Just to add another thing. In the most extreme forms, a monk may meditate in a remote cave in the Himalayas for decades, even an entire lifetime.
You might think that is cutting yourself off from the world. But it isn't necessarily.
If the monk uses that time to construct an imaginary world or to bliss out, and try to generate as much pleasure as possible or some such - that would be cutting themselves off from the world. But hopefully they have good teachers from a reasonable lineage and avoid traps like that.
Instead - they relate to everything that arises, good or bad. And Buddhists think that everything is connected. You don't have to be in the same room as someone to be in the same world as them.
In obvious ways first - that e.g. the monk's food, clothes, etc are provided by others. Either as donations in traditional societies or bought, doesn't matter, is this connection.
But the world they live in also - the stark world that has avalanches, illnesses, wolves, cold and damp conditions, needing to fetch water from a stream or whatever it is. That's the same world we all live in. We don't experience the cold of a mountain cave in winter with snow avalanches outside as the first ever fully ordained Western Tibetan nun Tenzin Palmo did during the twelve years she spent in a cave.
Instead we encounter the business of modern life with the internet, movies, crowds, jobs etc.
But the world is the same. We could visit her cave if we wanted to. We could do the same thing that she did if we had the motivation to do such a long retreat.
which carry blessings everywhere the wind goes that blows over them.
So in same way just by meditating in the same world as us, the monks in their caves are bringing a blessing connection with the meditation that they do to everyone.
Many Buddhist meditators are meditating not for themselves at all, but for all beings. They feel that by meditating for years in these caves - that that they are helping to make a connection, a space for a connection to truth, and to freedom from suffering, and happiness, for all beings. Not just now. Not just here in this world. But in a vast way spreading throughout time and space.
And - it's in the context of the idea of reincarnation of course - that we have spent countless lifetimes doing the things we normally do - and look where it got us?
So - perhaps it's not such a bad thing to give a little bit of a space for once and not just rush on to the next job or next task and do it as quickly as we can as is so often the way we do things here in the West.

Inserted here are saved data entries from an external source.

(** The theorem at the point (0, 0.1, 0) and the default uniforms. *)
Lemma result_at_least_minus_stored_py_witness :
  (exists fuel r sc',
     getPlanet1Distance RefMath.lib fuel [Num.pzero; Num.of_frac 1 10; Num.pzero]
       ∅ Num.pzero scratch_init = Some (r, sc')
     /\ above (Num.neg (Num.fround
                 (p_get [Num.pzero; Num.of_frac 1 10; Num.pzero] 1))) r)
  /\ (forall fuel r sc',
        getPlanet1Distance RefMath.lib fuel
          [Num.pzero; Num.of_frac 1 10; Num.pzero] ∅ Num.pzero scratch_init
        = Some (r, sc') ->
        above (Num.neg (Num.fround
                 (p_get [Num.pzero; Num.of_frac 1 10; Num.pzero] 1))) r
        /\ (Num.fround (p_get [Num.pzero; Num.of_frac 1 10; Num.pzero] 1)
            = p_get [Num.pzero; Num.of_frac 1 10; Num.pzero] 1 ->
            above (Num.neg (p_get [Num.pzero; Num.of_frac 1 10; Num.pzero] 1)) r)).
Proof.
  apply result_at_least_minus_stored_py. repeat split; reflexivity.
Defined.
Lemma sort_listings_order_witness :
  keys_comparable four_listings = true /\
  exists out,
    sort_listings four_listings = Ok out /\
    out ≡ₚ four_listings /\
    StronglySorted code_order out /\
    (forall k, filter (fun a => key_of a = k) out
               = filter (fun a => key_of a = k) four_listings).
Proof.
  split; [reflexivity|]. apply (sort_listings_order four_listings). reflexivity.
Defined.

(** C5 as stated fails on two listings of the same minute and duty type
    with 20 and 10 left: the sort puts the one with 10 left first, where
    the stated order (longest remaining time first) wants the other. *)
Lemma sort_listings_order_counterexample :
  sort_listings [left20; left10] = Ok [left10; left20] /\
  ~ stated_order left10 left20 /\
  stated_order left20 left10.
Proof.
  split; [reflexivity|]. split.
  - unfold stated_order, left10, left20, listing_of, minute_of. simpl.
    intros [H|[_ [H|[_ H]]]]; [lia|exact H|lia].
  - unfold stated_order, left10, left20, listing_of, minute_of. simpl.
    right. split; [reflexivity|]. right. split; [reflexivity|lia].
Qed.

(* ===================================================================== *)
(** * The registry *)
(* ===================================================================== *)

Lemma dict_get_del_same {V} k (d : dict V) : dict_get k (dict_del k d) = None.
Proof.
  induction d as [|[k' v] d IH]; simpl; [reflexivity|].
  destruct (k' =? k) eqn:Hk; [exact IH|]. simpl. rewrite Hk. exact IH.
Qed.

Lemma dict_get_del_other {V} k k' (d : dict V) :
  k <> k' -> dict_get k' (dict_del k d) = dict_get k' d.
Proof.
  intros Hne. induction d as [|[k0 v] d IH]; simpl; [reflexivity|].
  destruct (Z.eqb_spec k0 k) as [->|Hk0].
  - rewrite IH. destruct (Z.eqb_spec k k'); [contradiction|reflexivity].
  - simpl. rewrite IH. reflexivity.
Qed.

Lemma dict_get_replace_other {V} k k' v (d : dict V) :
  k <> k' -> dict_get k' (dict_replace k v d) = dict_get k' d.
Proof.
  intros Hne. induction d as [|[k0 v0] d IH]; simpl; [reflexivity|].
  destruct (Z.eqb_spec k0 k) as [->|Hk0]; simpl.
  - destruct (Z.eqb_spec k k'); [contradiction|reflexivity].
  - rewrite IH. reflexivity.
Qed.

Lemma dict_get_replace_same {V} k v (d : dict V) :
  dict_get k (dict_replace k v d) = if dict_contains k d then Some v else None.
Proof.
  unfold dict_contains. induction d as [|[k0 v0] d IH]; simpl; [reflexivity|].
  destruct (Z.eqb_spec k0 k) as [->|Hk0]; simpl.
  - rewrite Z.eqb_refl. reflexivity.
  - destruct (Z.eqb_spec k0 k); [contradiction|]. exact IH.
Qed.

Lemma dict_contains_keys {V} k (d : dict V) :
  dict_contains k d = true <-> k ∈ dict_keys d.
Proof.
  unfold dict_contains, dict_keys. induction d as [|[k0 v0] d IH]; simpl.
  - split; [discriminate|]. intros H. apply elem_of_nil in H. contradiction.
  - rewrite elem_of_cons. destruct (Z.eqb_spec k0 k) as [->|Hk0]; simpl.
    + split; auto.
    + rewrite IH. split; [auto|]. intros [Heq|H]; [congruence|exact H].
Qed.

Lemma remove_monitor_target_get_same `{E : Env} k (self : XIVPFMonitor) :
  dict_get k (monitor_targets (remove_monitor_target k self)) = None.
Proof.
  unfold remove_monitor_target, dict_contains.
  destruct (dict_get k (monitor_targets self)) eqn:Hg; simpl.
  - apply dict_get_del_same.
  - exact Hg.
Qed.

Lemma remove_monitor_target_get_other `{E : Env} k k' (self : XIVPFMonitor) :
  k <> k' ->
  dict_get k' (monitor_targets (remove_monitor_target k self))
  = dict_get k' (monitor_targets self).
Proof.
  intros Hne. unfold remove_monitor_target.
  destruct (dict_contains k (monitor_targets self)); simpl; [|reflexivity].
  apply dict_get_del_other, Hne.
Qed.

Lemma remove_monitor_target_notifier `{E : Env} k (self : XIVPFMonitor) :
  notifier (remove_monitor_target k self) = notifier self ++ removal_events k self.
Proof.
  unfold remove_monitor_target, removal_events.
  destruct (dict_contains k (monitor_targets self)); simpl;
    [reflexivity|rewrite app_nil_r; reflexivity].
Qed.

Lemma remove_monitor_target_last_listings `{E : Env} k (self : XIVPFMonitor) :
  last_listings (remove_monitor_target k self) = last_listings self.
Proof.
  unfold remove_monitor_target. destruct (dict_contains k (monitor_targets self)); reflexivity.
Qed.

And - the idea - that by meditating they are making a connection to this possibility of a bit of space - for everyone.
But actually we can all create a bit of space in our daily lives. You don't have to meditate for years to do that.
Just a moment of reflection, can turn around the mind. For instance, to just think for a moment - "may what I am doing be of benefit to all beings, that they are freed from suffering and find whatever counts as true happiness for them" - that's the wish of a bodhisattva. Tend to think that a boddhisattva is some extraordinary person radiating lights, and able to work magic perhaps. But - just to have that wish - just for a moment, to sincerely wish that whatever you are doing is of benefit to all beings - then in that moment you are an aspiring bodhisattva.
It's thought to be a wonderful thing, in Mahayana Buddhism to do that. Of course soon after you might qualify your thought "well - everyone except my neighbour Joe Bloggs" or whatever - someone who irritates you - get into a long internal diatribe about how awful someone or other is and foget the wish totally - but for that moment you can have that wish and aspire to it and be inspired by the people one has heard of whoever they are, who are able to be truly compassionate.
I think sometimes Westerners tend to be a bit heavy about these things. You aren't expected to turn around and become a compassionate, loving, wise person who never thinks any harmful thoughts about anyone in an instant. It's just a matter of lightly touching on that thought at times when it inspires you, helps to turn your mind around. As soon as it becomes heavy, you've gone over-board and turned it into yet another samsaric project :).
Many other practices of mindfulness you can do, simple ones, just ways of turning your mind slightly, in a light gentle way.
So for many of us Buddhists, that's all we may do, maybe a bit of meditation also - in many Buddhist countries most people don't meditate either. You don't have to.
But whatever you do, whether meditating, mindfulness, moments of prayer, moments just aware of the world around you and appreciating it - moments when you are really in tune with your work - whatever it is - and of course this is not at all limited to Buddhists - still - it's creating space in our lives, it's our way of connecting to that possibility, and it is as valuable, in its way, as those years of meditation that some meditators do in caves in the Himalayas. Is doing the same thing really.